We knew that many of the "enemy combatants" imprisoned at Guantanamo—identified by the Bush administration as "the worst of the worst," "very hard cases," "the hard core," etc.—actually were innocent men, mistaken for Al Qaeda hangers-on or kidnapped and turned over to U.S. forces in exchange for bounties. But the details revealed this week by Lawrence B. Wilkerson, who was chief of staff to Colin Powell when Powell was secretary of state, are still infuriating:
There are several dimensions to the debate over the U.S. prison facilities at Guantanamo Bay, Cuba that the media have largely missed…
The first of these is the utter incompetence of the battlefield vetting in Afghanistan during the early stages of the U.S. operations there. Simply stated, no meaningful attempt at discrimination was made in-country by competent officials, civilian or military, as to who we were transporting to Cuba for detention and interrogation….
The second dimension that is largely unreported is that several in the U.S. leadership [including Secretary of Defense Donald Rumsfeld and Vice President Dick Cheney] became aware of this lack of proper vetting very early on and, thus, of the reality that many of the detainees were innocent of any substantial wrongdoing, had little intelligence value, and should be immediately released.
But to have admitted this reality would have been a black mark on their leadership from virtually day one of the so-called Global War on Terror…Better to claim that everyone there was a hardcore terrorist, was of enduring intelligence value, and would return to jihad if released….

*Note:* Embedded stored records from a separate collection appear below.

Definition kr_recover (reason : string) (stale : bool) (k : KrakenRuntime) : KrakenRuntime :=
  if kr_stopping k || kr_recovering k then k
  else
    let k := k <| kr_recovering := true |> <| kr_connected := false |> in
    let k := k <| kr_processor ::= kr_lose stale |> in
    let k := kr_lifecycle {| before_record_index := kr_index k;
                             lifecycle_state := state_ (book_ (kr_processor k));
                             lifecycle_reason := reason |} k in
    kr_publish (kr_schedule (kr_abort k)).

Section runtime.
Context `{JsonLib} `{Crc32}.
(** [duration] and [force_seconds], the options of the command line; zero
    switches them off. *)
Context (duration force_seconds : Z) (clock : nat → ReceiveMonotonicTimestamp).
Implicit Types k : KrakenRuntime.

(** [now()] *)
Definition kr_now k : KrakenRuntime * ReceiveMonotonicTimestamp :=
  (k <| kr_clock_reads ::= S |>, clock (kr_clock_reads k)).

Definition kr_connect k : KrakenRuntime :=
  let k := k <| kr_recovering := false |> <| kr_first_record := true |> <| kr_connection ::= incr64 |> in
  let '(k, t) := kr_now k in
  kr_emit (KConnect (kr_connection k)) (k <| kr_connected_at := t |> <| kr_client := true |>).

(** The status after the push of a message. *)
Definition kr_received (index : Z) (accepted : PushResult) (s : RuntimeStatus) : RuntimeStatus :=
  let s := s <| received_messages ::= incr64 |>
             <| st_progress ::= λ p, p <| last_received_index := Some index |> |> in
  if negb (bool_decide (accepted = Accepted))
  then set_fatal "RAW_RECORDING_QUEUE_FULL" RuntimeState.StoppedQueueFull s
  else s <| enqueued_messages ::= incr64 |>
         <| st_progress ::= λ p, p <| last_enqueued_index := Some index |> |>.

(** [if (first_record) { ... }] *)
Definition kr_begin_records k : KrakenRuntime :=
  if kr_first_record k then
    (if kr_seen_record k then k <| kr_processor ::= reset_connection |> else k)
      <| kr_first_record := false |> <| kr_seen_record := true |>
  else k.

(** What follows the processing of a message. *)
Definition kr_processed (ok : bool) k : KrakenRuntime :=
  let k := k <| kr_status ::= λ s, s <| processed_messages ::= incr64 |>
                 <| st_progress ::= λ p, p <| last_processed_index := Some (kr_index k) |> |> |>
             <| kr_index ::= incr64 |> in
  let k := kr_publish k in
  if negb ok then
    kr_recover (if String.eqb (kp_error (kr_processor k)) EmptyString
                then kp_outcome (kr_processor k) else kp_error (kr_processor k)) false k
  else if bool_decide (state_ (book_ (kr_processor k)) = Valid)
  then k <| kr_backoff ::= policy_reset |> else k.

Definition kr_envelope (text : string) (wall : ReceiveWallTimestamp) (mono : ReceiveMonotonicTimestamp) k
    : RawEnvelope :=
  {| record_index := kr_index k; venue := Kraken; connection_id := kr_connection k;
     receive_wall_time := wall; receive_monotonic_time := mono; payload := text |}.

Definition kr_message (text : string) (wall : ReceiveWallTimestamp) (mono : ReceiveMonotonicTimestamp) k
    : KrakenRuntime :=
  if kr_stopping k then k
  else
    let '(q, accepted) := try_push (rq (kr_queue k)) (kr_envelope text wall mono k) in
    let k := k <| kr_queue := {| rq := q; taken := taken (kr_queue k) |} |>
               <| kr_status ::= kr_received (kr_index k) accepted |> in
    if negb (bool_decide (accepted = Accepted)) then
      kr_publish (kr_stop (k <| kr_processor ::= kp_invalidate |>))
    else
      let k := kr_begin_records k in
      let '(p, ok) := kraken_process (kr_processor k) text wall mono in
      kr_processed ok (k <| kr_processor := p |>).

(** The checks of a tick while connected. *)
Definition kr_check_liveness (t : ReceiveMonotonicTimestamp) k : KrakenRuntime :=
  if kr_connected k && negb (kr_recovering k) then
    let last := if kr_first_record k then kr_connected_at k
                else default (kr_connected_at k) (last_message (kr_processor k)) in
    if mono_ns t - mono_ns last >? 5000000000 then kr_recover "message_timeout" true k
    else if negb (bool_decide (state_ (book_ (kr_processor k)) = Valid)) &&
            (mono_ns t - mono_ns (kr_connected_at k) >? 15000000000)
    then kr_recover "snapshot_timeout" false k
    else k
  else k.

Definition kr_check_force (t : ReceiveMonotonicTimestamp) k : KrakenRuntime :=
  if negb (kr_recovering k) && negb (force_seconds =? 0) && negb (kr_forced k) &&
     (mono_ns t - mono_ns (kr_started k) >=? force_seconds * 1000000000)
  then kr_recover "forced_disconnect" false (k <| kr_forced := true |>)
  else k.

Definition kr_tick (stop_requested : bool) k : KrakenRuntime :=
  let '(k, t) := kr_now k in
  let fatal := bool_decide (is_Some (fatal_error (kr_status k))) in
  let k := if fatal then k <| kr_processor ::= kp_invalidate |> else k in
  let k := if stop_requested || fatal ||
              (negb (duration =? 0) && (mono_ns t - mono_ns (kr_started k) >=? duration * 1000000000))
           then kr_stop k else k in
  if kr_stopping k then (kr_publish k) <| kr_ticking := false |>
  else (kr_publish (kr_check_liveness t (kr_check_force t k))) <| kr_ticking := true |>.

(** The local variables at the start of the thread. *)
Definition kr_new (processor : KrakenBookProcessor) (q : QueueLog) (status : RuntimeStatus) : KrakenRuntime :=
  {| kr_processor := processor; kr_backoff := new_policy; kr_index := 0; kr_connection := 0;
     kr_stopping := false; kr_recovering := false; kr_connected := false;
     kr_first_record := true; kr_seen_record := false; kr_forced := false;
     kr_ticking := true; kr_client := false; kr_started := clock 0;
     kr_connected_at := clock 0; kr_status := status; kr_checksum := 0; kr_metrics := ∅;
     kr_queue := q; kr_clock_reads := 1; kr_actions := [] |}.

(** The thread once the writer is ready or done. *)
Definition kr_begin k : KrakenRuntime :=
  if bool_decide (is_Some (fatal_error (kr_status k))) then kr_stop k
  else kr_connect (k <| kr_status ::= λ s, s <| runtime_state := RuntimeState.Running |> |>).

(** The start of the thread; [q] and [status] are shared with the writer. *)
Definition kr_start (depth : Z) (q : QueueLog) (status : RuntimeStatus) : result KrakenRuntime :=
  processor ← new_processor depth; Ok (kr_begin (kr_new processor q status)).

(** ** Runs *)

(** The callbacks of the client and the timers, and the steps of the writer
    thread.  The first tick is the one [run_kraken] makes itself. *)
Inductive kr_event :=
  | KMessage (text : string) (wall : ReceiveWallTimestamp) (mono : ReceiveMonotonicTimestamp)
  | KError (reason : string)
  | KConnected
  | KResume
  | KTick (stop_requested : bool)
  | KWritten
  | KWriterFailed (error : string).

Definition kr_step k (e : kr_event) : KrakenRuntime :=
  match e with
  | KMessage text wall mono => kr_message text wall mono k
  | KError reason => kr_recover reason false k
  | KConnected => let '(k, t) := kr_now k in k <| kr_connected := true |> <| kr_connected_at := t |>
  | KResume => if kr_stopping k then k else kr_connect k
  | KTick stop_requested => if kr_ticking k then kr_tick stop_requested k else k
  | KWritten =>
      match wait_pop (rq (kr_queue k)) with
      | Some (q, Some e) =>
          k <| kr_queue := {| rq := q; taken := taken (kr_queue k) ++ [e] |} |>
            <| kr_status ::= record_written (record_index e) |>
      | _ => k
      end
  | KWriterFailed error => (kr_close_queue k) <| kr_status ::= recording_failed error |>
  end.

(** [kr_run k es k']: the events [es] lead from [k] to [k'], with room for one
    more message and connection before each. *)
Inductive kr_run k : list kr_event → KrakenRuntime → Prop :=
  | kr_run_nil : kr_run k [] k
  | kr_run_snoc es k1 e :
      kr_run k es k1 → kr_index k1 < UINT64_MAX → kr_connection k1 < UINT64_MAX →
      kr_run k (es ++ [e]) (kr_step k1 e).
End runtime.

(** What becomes of the shared status when both threads have joined. *)
Definition kr_final_status (s : RuntimeStatus) : RuntimeStatus :=
  match fatal_error s with
  | Some _ => s
  | None => s <| runtime_state := RuntimeState.Stopped |>
  end.

(** ** Lemmas: what each operation touches *)

(** The part of the state that a recording preserves. *)
Record kr_view := {
  v_processor : KrakenBookProcessor;
  v_index : Z;
  v_connection : Z;
  v_first : bool;
  v_seen : bool;
  v_log : list RawEnvelope;
  v_events : list LifecycleEvent;
  v_fatal : bool;
}.

#[export] Instance kr_view_eta : EtaRecord kr_view := λ v,
  {| v_processor := v_processor v; v_index := v_index v; v_connection := v_connection v;
     v_first := v_first v; v_seen := v_seen v; v_log := v_log v; v_events := v_events v;
     v_fatal := v_fatal v |}.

[An] ad hoc intelligence philosophy…was developed to justify keeping many of these people, called the mosaic philosophy. Simply stated, this philosophy held that it did not matter if a detainee were innocent. Indeed, because he lived in Afghanistan and was captured on or near the battle area, he must know something of importance…All that was necessary was to extract everything possible from him and others like him, assemble it all in a computer program, and then look for cross-connections and serendipitous incidentals—in short, to have sufficient information about a village, a region, or a group of individuals, that dots could be connected and terrorists or their plots could be identified.
Thus, as many people as possible had to be kept in detention for as long as possible to allow this philosophy of intelligence gathering to work. The detainees' innocence was inconsequential. After all, they were ignorant peasants for the most part and mostly Muslim to boot.
Wilkerson adds that "it has never come to my attention in any persuasive way—from classified information or otherwise—that any intelligence of significance was gained" through this approach. Of the nearly 800 men detained at Guantanamo over the years, he says, "two dozen or so…might well be hardcore terrorists." He castigates Cheney for his recent claims that President Obama is endangering national security by planning to close Guantanamo and either try or release most of the prisoners held there. By Wilkerson's account, Cheney has long known most of these men are nothing like "the worst of the worst," and he is continuing to cover for that lie.